And then there were two. After a 6-5 walk-off win in Game 4 of the American League Division Series over the defending-AL champion Tampa Bay Rays, the Boston Red Sox advanced to the American League Championship Series. They will now face the Houston Astros, who steamrolled the Chicago White Sox in four games. 

Following their historic 2018 World Series championship season, the Red Sox slogged through a middling 2019 campaign in which they scored more runs than they had in any individual season since 2005, but suffered decimating injuries to their starting pitching, including ace Chris Sale’s elbow, which would require Tommy John surgery in the offseason. 

Overburdened by baseball’s largest payroll of over $220 million, the team faced a difficult future heading into 2020. 2018 AL Most Valuable Player Mookie Betts, widely considered to be the franchise’s best homegrown superstar since Ted Williams, rejected multiple offers to sign a long-term extension and had but one year left on his rookie contract. 

New Chief Baseball Officer Chaim Bloom made the enormously controversial and unpopular decision to trade Betts along with starting pitcher David Price to the Los Angeles Dodgers for outfielder Alex Verdugo, minor league infielder Jeter Downs, and minor league catcher Connor Wong. 

Fresh off losing their best player (and manager Alex Cora for his involvement in the 2017 Astros sign-stealing scandal), the 2020 Red Sox were expected to be bad, and they were. Despite a pandemic-induced labor dispute between Major League Baseball and the MLB Players’ Association, a shortened, 60-game 2020 season was played. They finished 24-36. 

Going into 2021, the Red Sox were expected to have a mediocre season at best. However, with Cora back at the helm, they considerably outperformed expectations. Despite losing the first three games of the season at home to the eventual 110 game-losing Baltimore Orioles, they followed up that skid with a nine game winning-streak, and slugged their way to the top of the AL East, driven particularly by 2018 holdovers Xander Bogerts, Rafael Devers, and J.D. Martinez. 

Although the Red Sox fell out of contention to win the division in early August, and suffered several losing streaks in the final three months, they rebounded in the regular season’s final weekend to sweep the lowly Washington Nationals and clinch home-field advantage against their longtime rivals, the New York Yankees, in the AL Wild Card Game. 

After losing three games just over a week prior to the Bronx Bombers, many questioned whether starting pitcher Nathan Eovaldi could match $324 million Yankees ace Gerrit Cole. Eovaldi silenced the doubters, striking out eight and allowing just four hits and one run over 5⅓ innings. Cole, meanwhile, allowed home runs to Bogaerts and Kyle Schwarber and was chased after just 2+ innings. 

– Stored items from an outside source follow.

(** ** Salts *)

(** C8: two successful registrations in a row, of different usernames with
    the same password.  Each draws its own 60 octets of entropy and takes
    the hex SHA-256 digest of them as its salt, the first 64 characters of
    the record it stores; whenever the two salts so generated differ, the
    two stored records differ. *)
Theorem records_differ_with_salts (L : hashlib) (U : unicode_db)
    (u1 u2 p : list N) (w w1 w2 : world) :
  u1 <> u2 ->
  register_user L U u1 p w = (Return true, w1) ->
  register_user L U u2 p w1 = (Return true, w2) ->
  hexlify (sha256 L (map (entropy w) (seq 0 60)))
  <> hexlify (sha256 L (map (entropy w) (seq 60 60))) ->
  exists r1 r2,
    users (db w2) !! u1 = Some r1 /\
    users (db w2) !! u2 = Some r2 /\
    take 64 r1 = hexlify (sha256 L (map (entropy w) (seq 0 60))) /\
    take 64 r2 = hexlify (sha256 L (map (entropy w) (seq 60 60))) /\
    r1 <> r2.
Proof.
  intros Hne H1 H2 Hsalts.
  destruct (register_user_true_inv L U u1 p w w1 H1)
    as (pw & Hpw & _ & Hdb1 & _ & Hent).
  destruct (register_user_true_inv L U u2 p w1 w2 H2)
    as (pw' & Hpw' & _ & Hdb2 & _ & _).
  assert (pw' = pw) by congruence. subst pw'.
  assert (Hs2 : fresh_salt L w1 = hexlify (sha256 L (map (entropy w) (seq 60 60)))).
  { unfold fresh_salt, sha256_hexdigest. rewrite Hent. reflexivity. }
  assert (Hs1 : fresh_salt L w = hexlify (sha256 L (map (entropy w) (seq 0 60))))
    by reflexivity.
  set (s1 := fresh_salt L w) in *. set (s2 := fresh_salt L w1) in *.
  assert (Hl1 : length s1 = 64%nat) by apply length_sha256_hexdigest.
  assert (Hl2 : length s2 = 64%nat) by apply length_sha256_hexdigest.
  exists (s1 ++ derived_key L pw s1), (s2 ++ derived_key L pw s2).
  rewrite !take_app_length' by congruence.
  split.
  { rewrite Hdb2, Hdb1. cbn [users with_users].
    rewrite lookup_insert_ne by congruence. apply lookup_insert_eq. }
  split.
  { rewrite Hdb2. cbn [users with_users]. apply lookup_insert_eq. }
  split; [exact Hs1|]. split; [exact Hs2|].
  intros Hr. apply Hsalts. rewrite <- Hs1, <- Hs2.
  apply app_inj_1 in Hr as [Hr _]; [exact Hr | congruence].
Qed.

Lemma records_differ_with_salts_witness :
  exists r1 r2,
    users (db (after_register xor_hashlib (py "bob") (py "password1")
                 (after_register xor_hashlib (py "alice") (py "password1")
                    (fresh_world first_octet_tape [])))) !! py "alice" = Some r1 /\
    users (db (after_register xor_hashlib (py "bob") (py "password1")
                 (after_register xor_hashlib (py "alice") (py "password1")
                    (fresh_world first_octet_tape [])))) !! py "bob" = Some r2 /\
    take 64 r1
    = hexlify (sha256 xor_hashlib
                 (map (entropy (fresh_world first_octet_tape [])) (seq 0 60))) /\
    take 64 r2
    = hexlify (sha256 xor_hashlib
                 (map (entropy (fresh_world first_octet_tape [])) (seq 60 60))) /\
    r1 <> r2.
Proof.
  apply (records_differ_with_salts xor_hashlib ascii_db (py "alice") (py "bob")
           (py "password1") (fresh_world first_octet_tape [])
           (after_register xor_hashlib (py "alice") (py "password1")
              (fresh_world first_octet_tape []))).
  - discriminate.
  - apply register_user_valid.
    + unfold valid_credentials. repeat split; try discriminate; simpl; try lia;
        repeat constructor.
    + reflexivity.
    + reflexivity.
    + reflexivity.
  - apply register_user_valid.
    + unfold valid_credentials. repeat split; try discriminate; simpl; try lia;
        repeat constructor.
    + reflexivity.
    + reflexivity.
    + unfold after_register. cbn [db users with_users].
      apply lookup_insert_None. split; [reflexivity | discriminate].
  - vm_compute. discriminate.
Defined.

(** ** Playing *)

Lemma same_store_refl (w : world) : same_store w w.
Proof. unfold same_store. auto. Qed.

Lemma same_store_trans (w1 w2 w3 : world) :
  same_store w1 w2 -> same_store w2 w3 -> same_store w1 w3.
Proof.
  unfold same_store. intros (A1 & A2 & A3) (B1 & B2 & B3).
  repeat split; congruence.
Qed.

Lemma ask_question_run (U : unicode_db) (q a l : list N)
    (rest : list (list N)) (w : world) :
  stdin w = l :: rest ->
  exists w',
    ask_question U q a w
    = (Return (if bool_decide (normalize U l = a) then 1 else 0)%Z, w') /\
    stdin w' = rest /\ same_store w w'.
Proof.
  intros Hin. unfold ask_question, bind, input. rewrite Hin.
  fold (normalize U l).
  destruct (bool_decide (normalize U l = a));
    eexists; (split; [reflexivity|]); split; try reflexivity;
    unfold same_store; auto.
Qed.

Lemma sum_asks_run (U : unicode_db) (qs : list (list N * list N)) :
  forall (acc : Z) (w : world),
    (length qs <= length (stdin w))%nat ->
    exists w',
      sum_asks U qs acc w
      = (Return (acc + count_correct U qs (stdin w))%Z, w') /\
      stdin w' = drop (length qs) (stdin w) /\ same_store w w'.
Proof.
  induction qs as [|[q a] qs IH]; intros acc w Hlen.
  - exists w. simpl. rewrite Z.add_0_r. unfold ret.
    split; [reflexivity|]. split; [reflexivity | apply same_store_refl].
  - destruct (stdin w) as [|l rest] eqn:Hin; [simpl in Hlen; lia|].
    destruct (ask_question_run U q a l rest w Hin) as (w1 & Hask & Hin1 & Hs1).
    destruct (IH (acc + (if bool_decide (normalize U l = a) then 1 else 0))%Z w1)
      as (w2 & Hsum & Hin2 & Hs2).
    { rewrite Hin1. simpl in Hlen. lia. }
    exists w2. split; [|split].
    + cbn [sum_asks]. unfold bind at 1. rewrite Hask, Hsum, Hin1.
      cbn [count_correct]. rewrite Z.add_assoc. reflexivity.
    + rewrite Hin2, Hin1. reflexivity.
    + eapply same_store_trans; eassumption.
Qed.







(** ** Stored answers *)





(** ** The examples of the specification *)

Example register_short_username :
  fst (register_user xor_hashlib ascii_db (py "ab") (py "longenough1")
         (fresh_world zero_tape [])) = Return false.
Proof. reflexivity. Qed.

Example register_short_password :
  fst (register_user xor_hashlib ascii_db (py "validuser") (py "short1")
         (fresh_world zero_tape [])) = Return false.
Proof. reflexivity. Qed.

However, it was not easy, as the Yankees threatened in the sixth inning. Former Red Sox prospect and longtime Chicago Cubs first-baseman Anthony Rizzo homered around the Pesky Pole in right field, and right-fielder Aaron Judge reached on an infield single. 

And although Giancarlo Stanton hit a missile to left-center field off of Sox reliever Ryan Brasier, it caromed directly off the Green Monster to center-fielder Kike Hernandez who, per a Bogaerts relay throw, nabbed Judge at home plate to end the threat. Yankees third-base coach Phil Nevin was raked over the coals by Yankees fans for his decision to send Judge. 

The Red Sox won 6-2, cementing 21st-century playoff dominance against the Yankees that started with their historic comeback from down 0-3 to win the 2004 ALCS. 

They would go on to face the Tampa Bay Rays, who claimed the AL’s best record with 100 wins. Although they lost the first game 5-0 and were down 5-2 in the first inning of the second, the Sox stormed back, hitting a franchise-record five home runs in one playoff game, winning 14-6. Rookie phenom Tanner Houck heroically stopped the bleeding after Sale’s meltdown, allowing just one run in five relief innings. 

And once back at Fenway Park, the bats did not cool down. The Red Sox walked off back to back wins in games three and four, and although they were aided by a bizarre play and questionable wording of the rules late in game three, they rode dominant pitching by Eovaldi, Nick Pivetta, Eduardo Rodriguez, and rule-5 draft selection Garrett Whitlock to eliminate Tampa Bay and advance to the ALCS, where we now stand.